Many times have my dear ones gathered around my bed to see me pass into eternity; but still I am spared. God, through all these months of affliction and sorrow and trial, has marvelously sustained me, I cannot tell you what a cross it has been to be obliged to retire from the field, where I have labored so long; but I am enabled still to whisper,
And in the hottest fire hold still.”
I want to thank you all for your forbearance and words of comfort and cheer, and the grace with which you have borne with me in my weakness and imperfections, and especially for the kind advice and comfort afforded by dear Brother and Sister B.T. Roberts. God bless them! Surely many will give them a hearty welcome into the paradise of God. While I have love and fellowship for all Christians, and am glad to co-operate with all I can, yet there is no place like home to me as our beloved Zion. Pray for your sister in Jesus,
Clara L. Wetherald
Holly, Mich. Feb 2, 1892.
7 thoughts on “As God Will: 1892 Update from Clara Wetherald”
Christy, thank you for this important research. As someone who’s now in Wabash and whose wife was ordained this year, I’m fascinated that Wabash sent a woman as a delegate to general conference in the 1800s.
Thanks so much for this email. I was interested that she overcame such a difficult experience, that did cause her emotional and spiritual pain, and continued her work for Christ. I mighty example of a servant of God. Denny
On Tue, Jan 14, 2020 at 9:11 AM Free Methodist Feminist wrote:
> freemethodistfeminist posted: “After about a 5-year break, I am returning > to the topic of 19th-century women’s ordination. Currently, I’m working on > tracing the stories of the Free Methodist General Conference female > delegates from 1890, Anna Grant, (Northern Indiana), and 1894, Clara ” >
Christy, very interesting. Where did you find this letter? My husband is Clara’s gg nephew and I have never heard of this letter. As dire as this letter sounds, Clara lived another 29 years.

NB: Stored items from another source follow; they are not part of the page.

#[export] Instance map_sync_laws : SyncLaws (DistributedMap K V).
Proof.
  split; simpl.
  - intros p m k v. symmetry. apply lookup_in_dump.
  - intros p m. apply dump_partition_NoDup.
  - intros p m. unfold has_partition, dump_partition.
    destruct (local_data m !! p) as [pm|]; [|by split].
    rewrite bool_decide_eq_true. by rewrite map_to_list_empty_iff.
  - intros p es m. unfold apply_partition_entries. revert m.
    induction es as [|e es IH]; intros m; [done|]. simpl. by rewrite IH.
  - intros p es m p' k Hnd. rewrite lookup_in_apply by done. done.
  - done.
  - by intros [].
  - by intros ? [].
  - intros self b p w m n mb. apply fetch_partition_quiet.
  - intros self b p w m. apply fetch_partition_spec.
Qed.
End map.

Section queue.
Import Queue QueueNet.
Context {P : Type}.

#[export] Instance queue_syncable : Syncable (DistributedQueue P) :=
  { sync_key := TaskId;
    sync_val := TaskEntry P;
    sync_has := has_partition;
    sync_dump := dump_partition;
    sync_fetch := fetch_partition;
    sync_apply := apply_partition_entries;
    sync_lookup := lookup_task;
    sync_merge mine theirs := match mine with Some e => Some e | None => theirs end }.

#[export] Instance queue_sync_laws : SyncLaws (DistributedQueue P).
Proof.
  split; simpl.
  - intros p q i e. apply elem_of_dump.
  - intros p q. apply dump_NoDup.
  - intros p q. unfold has_partition, dump_partition.
    destruct (local_tasks q !! p) as [pm|]; [|by split].
    rewrite bool_decide_eq_true. by rewrite map_to_list_empty_iff.
  - done.
  - intros p es q p' i Hnd. rewrite lookup_apply by done.
    destruct (lookup_task p' i q); [by case_decide|done].
  - by intros [].
  - done.
  - by intros [] [].
  - intros self b p w q n qb. apply fetch_tasks_quiet.
  - intros self b p w q. apply fetch_tasks_spec.
Qed.
End queue.

(** ** What anti-entropy repairs *)

Section heal.
Import Storage StorageNet.
Context {K V : Type} `{Countable K, !RustKey K, !RustKeyLaws K, !Serde V, !SerdeLaws V}.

Sorry for the delayed reply. This letter was published in the 1892 Free Methodist Magazine. The magazine is not digitized but the Marston Historical Center in Indianapolis has bound editions to review.

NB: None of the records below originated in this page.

(* ===== verification/Service.v ===== *)
(** * The map with its background task

    What StorageSpec.v shows of reads and writes, for nodes that run the anti-entropy loop of
    src/main.rs beside them: a pass never changes what the map holds, so that clients cannot tell
    when the loops run. *)

From S2P Require Import Prelude Membership Partitioner Net Topology Storage StorageNet StorageSpec.
From S2P Require Import Sync.

#[local] Open Scope Z_scope.
#[local] Strategy 1000 [get_partition get_owners].

Section service.
Context {K V : Type} `{Countable K, !RustKey K, !RustKeyLaws K, !Serde V, !SerdeLaws V}.
Context (path_segment : string -> option string) (addr_of : NodeId -> SocketAddr).
Implicit Types d : gmap K V.
Implicit Types m : DistributedMap K V.
Implicit Types w : World (DistributedMap K V).

(** ** One pass *)

(** Fetched entries have no operation ids. *)
Definition same_ops m m' : Prop := processed_ops m' = processed_ops m.

#[export] Instance same_ops_preorder : PreOrder same_ops.
Proof. split; unfold same_ops; [by intros ?|congruence]. Qed.

Lemma apply_same_ops p es m : same_ops m (apply_partition_entries p es m).
Proof.
  unfold apply_partition_entries. revert m. induction es as [|e es IH]; intros m; [reflexivity|].
  simpl. etrans; [|apply IH]. done.
Qed.

Lemma sync_fresh self order op w :
  is_Some (nodes w !! self) -> fresh_op op w -> fresh_op op (sync_partitions self order w).2.
Proof.
  intros Hup Hf a m' Hm'.
  pose proof (sync_partitions_keeps same_ops self order w apply_same_ops Hup) as Hk.
  destruct (pointwise_lookup_inv _ _ _ _ _ Hk Hm') as (m & Hm & ->). by apply (Hf a).
Qed.

(** To replace one shard by another that is sound and, as a primary, complete. *)
Lemma represents_one d w self m m' :
  represents addr_of d w -> nodes w !! self = Some m -> partitioner m' = partitioner m ->
  (forall k v, lookup_in (home m k) k m' = Some v -> d !! k = Some v /\ local_id m ∈ owners m k) ->
  (forall k v, head (owners m k) = Some (local_id m) -> d !! k = Some v ->
     lookup_in (home m k) k m' = Some v) ->
  represents addr_of d (set_node self m' w).
Proof.
  intros [Hc Hq Ho Hs Hp] Hm Hh Hsound Hprim.
  assert (forall a x, nodes (set_node self m' w) !! a = Some x ->
    (a = self /\ x = m') \/ (a <> self /\ nodes w !! a = Some x)) as Hinv.
  { intros a x. simpl. destruct (decide (a = self)) as [->|Hne].
    - rewrite lookup_insert_eq. intros [= <-]. by left.
    - rewrite lookup_insert_ne by done. by right. }
  assert (forall k, home m' k = home m k /\ owners m' k = owners m k) as Hsame.
  { intros k. unfold owners, home. by rewrite Hh. }
  assert (local_id m' = local_id m) as Hid by (unfold local_id; by rewrite Hh).
  split.
  - apply (cluster_keeps addr_of w); [done|]. intros a. simpl.
    destruct (decide (a = self)) as [->|Hne].
    + rewrite lookup_insert_eq, Hm. by constructor.
    + rewrite lookup_insert_ne by done. destruct (nodes w !! a); by constructor.
  - exact Hq.
  - intros a x k [[-> ->]|[_ Hx]]%Hinv; [rewrite (proj2 (Hsame k)); by apply (Ho self)|by apply (Ho a)].
  - intros a x k v [[-> ->]|[_ Hx]]%Hinv; [|by apply (Hs a)].
    unfold get_local. fold (home m' k). destruct (Hsame k) as [-> ->]. rewrite Hid. apply Hsound.
  - intros a x k v i Hx Hv Hi.
    assert (exists x0, nodes w !! a = Some x0 /\ home x k = home x0 k /\ owners x k = owners x0 k)
      as (x0 & Hx0 & Hhx & Hox).
    { apply Hinv in Hx as [[-> ->]|[_ Hx]]; [exists m; split; [done|apply Hsame]|by exists x]. }
    rewrite Hox in Hi. rewrite Hhx. destruct (Hp a x0 k v i Hx0 Hv Hi) as (mi & Hmi & Hvi).
    unfold holds. simpl. destruct (decide (addr_of i = self)) as [Ha|Hne].
    + rewrite Ha, lookup_insert_eq. exists m'. split; [done|].
      destruct (home_agree addr_of w a x0 self m k Hc Hx0 Hm) as [Hhm Hom]. rewrite Hhm.
      apply Hprim; [|done]. rewrite <- Hom, Hi. f_equal.
      rewrite Ha, Hm in Hmi. injection Hmi as <-.
      assert (i ∈ owners x0 k) as Hin by (destruct (owners x0 k); [done|]; injection Hi as ->; left).
      destruct (cluster_owner addr_of w Hc a x0 i _ Hx0 Hin) as (_ & si & _ & _ & Hsi & Hidi).
      rewrite Ha, Hm in Hsi. injection Hsi as <-. exact (eq_sym Hidi).
    + rewrite lookup_insert_ne by done. by exists mi.
Qed.

(** The partitions that a pass visits are those that the node owns. *)
Lemma target_owned m p : p ∈ target_partitions m -> local_id m ∈ get_owners (partitioner m) p.
Proof.
  unfold target_partitions. intros [Hp|Hp]%elem_of_union.
  - apply elem_of_list_to_set, elem_of_my_primary in Hp as [_ Hp]. simpl in Hp.
    destruct (get_owners (partitioner m) p); [done|]. injection Hp as ->. left.
  - apply elem_of_list_to_set, elem_of_my_backup in Hp as [_ Hp]. simpl in Hp.
    destruct (get_owners (partitioner m) p); [done|]. by right.
Qed.

Lemma synced_sound d w self m k v :
  represents addr_of d w -> nodes w !! self = Some m -> local_id m ∈ owners m k ->
  synced addr_of w m (home m k) k = Some v -> d !! k = Some v.
Proof.
  intros Hrep Hm Hown. unfold synced.
  destruct (source_owner m (home m k)) as [i|].
  - simpl. destruct (nodes w !! addr_of i) as [mi|] eqn:Hmi; simpl.
    + destruct (lookup_in (home m k) k mi) as [x|] eqn:Hx; [|intros Hv; by apply (rp_sound _ _ _ Hrep self m k v Hm)].
      intros [= ->]. apply (rp_sound _ _ _ Hrep (addr_of i) mi k v Hmi).
      destruct (home_agree addr_of w self m _ mi k (rp_cluster _ _ _ Hrep) Hm Hmi) as [Hh _].
      unfold get_local. fold (home mi k). by rewrite <- Hh.
    + intros Hv. by apply (rp_sound _ _ _ Hrep self m k v Hm).
  - intros Hv. by apply (rp_sound _ _ _ Hrep self m k v Hm).
Qed.

(** A primary that has something fetches nothing. *)
Lemma synced_primary w m k v :
  head (owners m k) = Some (local_id m) -> lookup_in (home m k) k m = Some v ->
  synced addr_of w m (home m k) k = Some v.
Proof.
  intros Hh Hv. unfold synced, source_owner, my_id. simpl. unfold owners in Hh.
  destruct (get_owners (partitioner m) (home m k)) as [|i rest]; [done|]. injection Hh as ->.
  rewrite decide_True by done.
  assert (has_partition (home m k) m = true) as ->; [|done].
  change (sync_has (home m k) m = true). apply law_has. simpl. apply lookup_in_dump in Hv.
  intros Hnil. rewrite Hnil in Hv. by apply elem_of_nil in Hv.
Qed.

(** A pass keeps what the nodes represent. *)
Lemma sync_represents d w self m order :
  represents addr_of d w -> nodes w !! self = Some m -> order ≡ₚ elements (target_partitions m) ->
  exists m', sync_partitions self order w = (Ok tt, set_node self m' w) /\
    partitioner m' = partitioner m /\ represents addr_of d (set_node self m' w).
Proof.
  intros Hrep Hm Hord. pose proof Hrep as [Hc Hq Ho Hs Hp].
  assert (NoDup order) as Hnd by (rewrite Hord; apply NoDup_elements).
  destruct (sync_pass_quiet addr_of self order w m Hc Hq Hm Hnd) as (m' & Hrun & Hh & Hl).
  simpl in Hh, Hl. exists m'. split_and!; [|done|].
  { unfold sync_partitions. by rewrite (st_bind_eq _ _ _ _ _ Hrun). }
  assert (forall k v, lookup_in (home m k) k m' = Some v ->
    d !! k = Some v /\ local_id m ∈ owners m k) as Hsound.
  { intros k v. rewrite Hl. case_decide as Hin; [|apply (Hs self m k v Hm)].
    rewrite Hord, elem_of_elements in Hin. apply target_owned in Hin. intros Hv.
    split; [by apply (synced_sound d w self m)|done]. }
  assert (forall k v, head (owners m k) = Some (local_id m) -> d !! k = Some v ->
    lookup_in (home m k) k m' = Some v) as Hprim.
  { intros k v Hi Hv. destruct (Hp self m k v _ Hm Hv Hi) as (m0 & Hm0 & Hv0).
    pose proof (cl_self _ _ Hc self m Hm : addr_of (local_id m) = self) as Ha.
    rewrite Ha, Hm in Hm0. injection Hm0 as <-.
    rewrite Hl. case_decide; [|done]. by apply synced_primary. }
  apply (represents_one d w self m m' Hrep Hm Hh); auto.
Qed.

(** ** Clients and passes *)

(** What the nodes do: requests of clients, and passes of anti-entropy in any order of partitions. *)
Inductive served :=
  | Client (o : map_op (K := K) (V := V))
  | Resync (self : SocketAddr) (order : list Z).

Fixpoint run_service (l : list served) : ST (World (DistributedMap K V)) (list (outcome (V := V))) :=
  match l with
  | [] => st_ret []
  | Client o :: l' => r <- run_op path_segment o ;; rs <- run_service l' ;; st_ret (r :: rs)
  | Resync self order :: l' => sync_partitions self order ;;; run_service l'
  end.

(** The requests alone. *)
Definition requests (l : list served) : list map_op :=
  omap (fun x => match x with Client o => Some o | Resync _ _ => None end) l.

Definition may_serve w (x : served) : Prop :=
  match x with
  | Client o => admissible path_segment w o
  | Resync self order =>
      exists m, nodes w !! self = Some m /\ order ≡ₚ elements (target_partitions m)
  end.

Lemma may_serve_keeps w w' l x :
  pointwise same_host w w' -> (forall op, op ∈ op_ids (requests l) -> fresh_op op w -> fresh_op op w') ->
  x ∈ l -> may_serve w x -> may_serve w' x.
Proof.
  intros Hh Hids Hx. destruct x as [o|self order]; simpl.
  - apply (admissible_keeps path_segment w w' o Hh). intros op Hop. apply Hids.
    apply (op_ids_in o); [|done]. apply list_elem_of_omap. by exists (Client o).
  - intros (m & Hm & Hord). destruct (pointwise_lookup _ _ _ _ _ Hh Hm) as (m' & Hm' & Hhm).
    exists m'. split; [done|]. unfold target_partitions. by rewrite Hhm.
Qed.

Lemma set_node_host self w m m' :
  nodes w !! self = Some m -> partitioner m' = partitioner m ->
  pointwise same_host w (set_node self m' w).
Proof.
  intros Hm Hh a. simpl. destruct (decide (a = self)) as [->|Hne].
  - rewrite lookup_insert_eq, Hm. by constructor.
  - rewrite lookup_insert_ne by done. destruct (nodes w !! a); by constructor.
Qed.

(** C6: the map is a map, whatever runs beside it.  From a state that represents [d], every sequence
    of reads and writes without faults, the reads from whatever nodes and the writes from nodes that
    are the primary of their key or do not own it, with passes of anti-entropy of any nodes anywhere
    in between, is answered exactly as one shared map would answer, and ends in a state that
    represents its result.  Writes from mere backups are left out because the claim is false of
    them ([StorageNet.forwarding_backup_skipped]): their copy misses the write until the next pass.
    Of two nodes with two copies one is the primary of a key and the other a mere backup. *)
Theorem service_refinement l d w :
  represents addr_of d w -> Forall (may_serve w) l -> NoDup (op_ids (requests l)) ->
  exists w', run_service l w = ((spec_ops (requests l) d).1, w') /\
             represents addr_of (spec_ops (requests l) d).2 w'.
Proof.
  revert d w. induction l as [|x l IH]; intros d w Hrep Had Hnd; [by exists w|].
  apply Forall_cons in Had as [Hx Had]. rewrite Forall_forall in Had.
  destruct x as [o|self order]; cbn [run_service]; simpl in Hx.
  - change (requests (Client o :: l)) with ([o] ++ requests l)%list in *.
    rewrite op_ids_app in Hnd. apply NoDup_app in Hnd as (_ & Hdis & Hnd).
    cbn [app spec_ops].
    destruct (op_represents path_segment addr_of o d w Hrep Hx) as (w1 & Hrun & Hrep1 & Hh & Hf).
    rewrite (st_bind_eq _ _ _ _ _ Hrun). destruct (spec_op o d) as [r d1]. simpl in Hrep1 |- *.
    destruct (IH d1 w1 Hrep1) as (w' & Hl & Hrep'); [|done|].
    + apply Forall_forall. intros x Hin. apply (may_serve_keeps w w1 l x Hh); [|done|by apply Had].
      intros op Hop. apply Hf. intros Hop'. by apply (Hdis op Hop').
    + rewrite (st_bind_eq _ _ _ _ _ Hl). destruct (spec_ops _ d1) as [rs d2]. by exists w'.
  - destruct Hx as (m & Hm & Hord).
    destruct (sync_represents d w self m order Hrep Hm Hord) as (m' & Hrun & Hh & Hrep').
    rewrite (st_bind_eq _ _ _ _ _ Hrun). apply IH; [done| |done].
    apply Forall_forall. intros x Hin.
    apply (may_serve_keeps w (set_node self m' w) l x); [by apply (set_node_host self w m)| |done|by apply Had].
    intros op _ Hf. replace (set_node self m' w) with (sync_partitions self order w).2 by (by rewrite Hrun).
    apply sync_fresh; [by exists m|done].
Qed.
End service.

(** ** Witness *)

Module Example.
Import StorageNet.Example StorageSpec.Example.
#[local] Existing Instances string_key string_key_laws.

(** The backup [c] of ["k2"] resyncs between a write and a read, and so does [a], which owns nothing
    of it. *)
Definition orders (x : string) : list Z := elements (target_partitions (example_shard x)).
Definition busy_session : list (served (K := string) (V := bool)) :=
  [Resync (on "a") (orders "a"); Client (Put (on "a") "k2" true "op1"); Resync (on "c") (orders "c");
   Client (Get (on "c") "k2"); Client (Put (on "b") "k2" false "op2"); Resync (on "b") (orders "b");
   Client (Get (on "a") "k2")].

Lemma service_refinement_witness :
  exists w', run_service plain_segment busy_session (example_world calm) =
    ([Acknowledged (Ok tt); Got (Some true); Acknowledged (Ok tt); Got (Some false)], w') /\
    represents example_addr {[ "k2" := false ]} w'.
Proof.
  pose proof (service_refinement plain_segment example_addr busy_session ∅ (example_world calm)
    (empty_represents "" calm eq_refl)) as Href.
  assert (forall x, x ∈ ["a"; "b"; "c"] -> may_serve plain_segment (example_world calm)
    (Resync (K := string) (V := bool) (on x) (orders x))) as Hsync.
  { intros x Hx. exists (example_shard x). by split; [apply example_shard_at|]. }
  assert (forall x op v, x ∈ ["a"; "b"; "c"] -> mkId x <> mkId "c" ->
    may_serve plain_segment (example_world calm) (Client (Put (on x) "k2" v op))) as Hput.
  { intros x op v Hx Hne. split; [apply example_fresh|]. exists (example_shard x).
    split; [by apply example_shard_at|].
    assert (owners (example_shard x) "k2" = [mkId "b"; mkId "c"]) as ->.
    { rewrite <- (part_k2 x). reflexivity. }
    by intros ?%list_elem_of_singleton. }
  assert (forall x, x ∈ ["a"; "b"; "c"] -> may_serve plain_segment (example_world calm)
    (Client (V := bool) (Get (on x) "k2"))) as Hget.
  { intros x Hx. split; [|done]. by rewrite (example_shard_at x calm Hx). }
  destruct Href as (w' & Hrun & Hrep).
  - repeat apply Forall_cons_2; [apply Hsync|apply Hput|apply Hsync|apply Hget|apply Hput|apply Hsync|
      apply Hget|apply Forall_nil_2]; (apply in_a || apply in_b || apply in_c || done).
  - apply (bool_decide_unpack _). vm_compute. exact I.
  - exists w'. split; [exact Hrun|]. exact Hrep.
Defined.
End Example.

Thank you! I will reach out to them for a copy.
I happened across your website while doing local research on the community of Holly. I am part of the Holly Historic Society and chair of the Historic District Study Commission. I am in the process of researching the community and it’s residents from the time the community was established (around 1837) up to the early 1900’s. I am wondering if you could share with me some of the sources of your information. Thanks so much, Nicole
Thanks for the update on Clara. Nice that you were able to fill in another gap!!!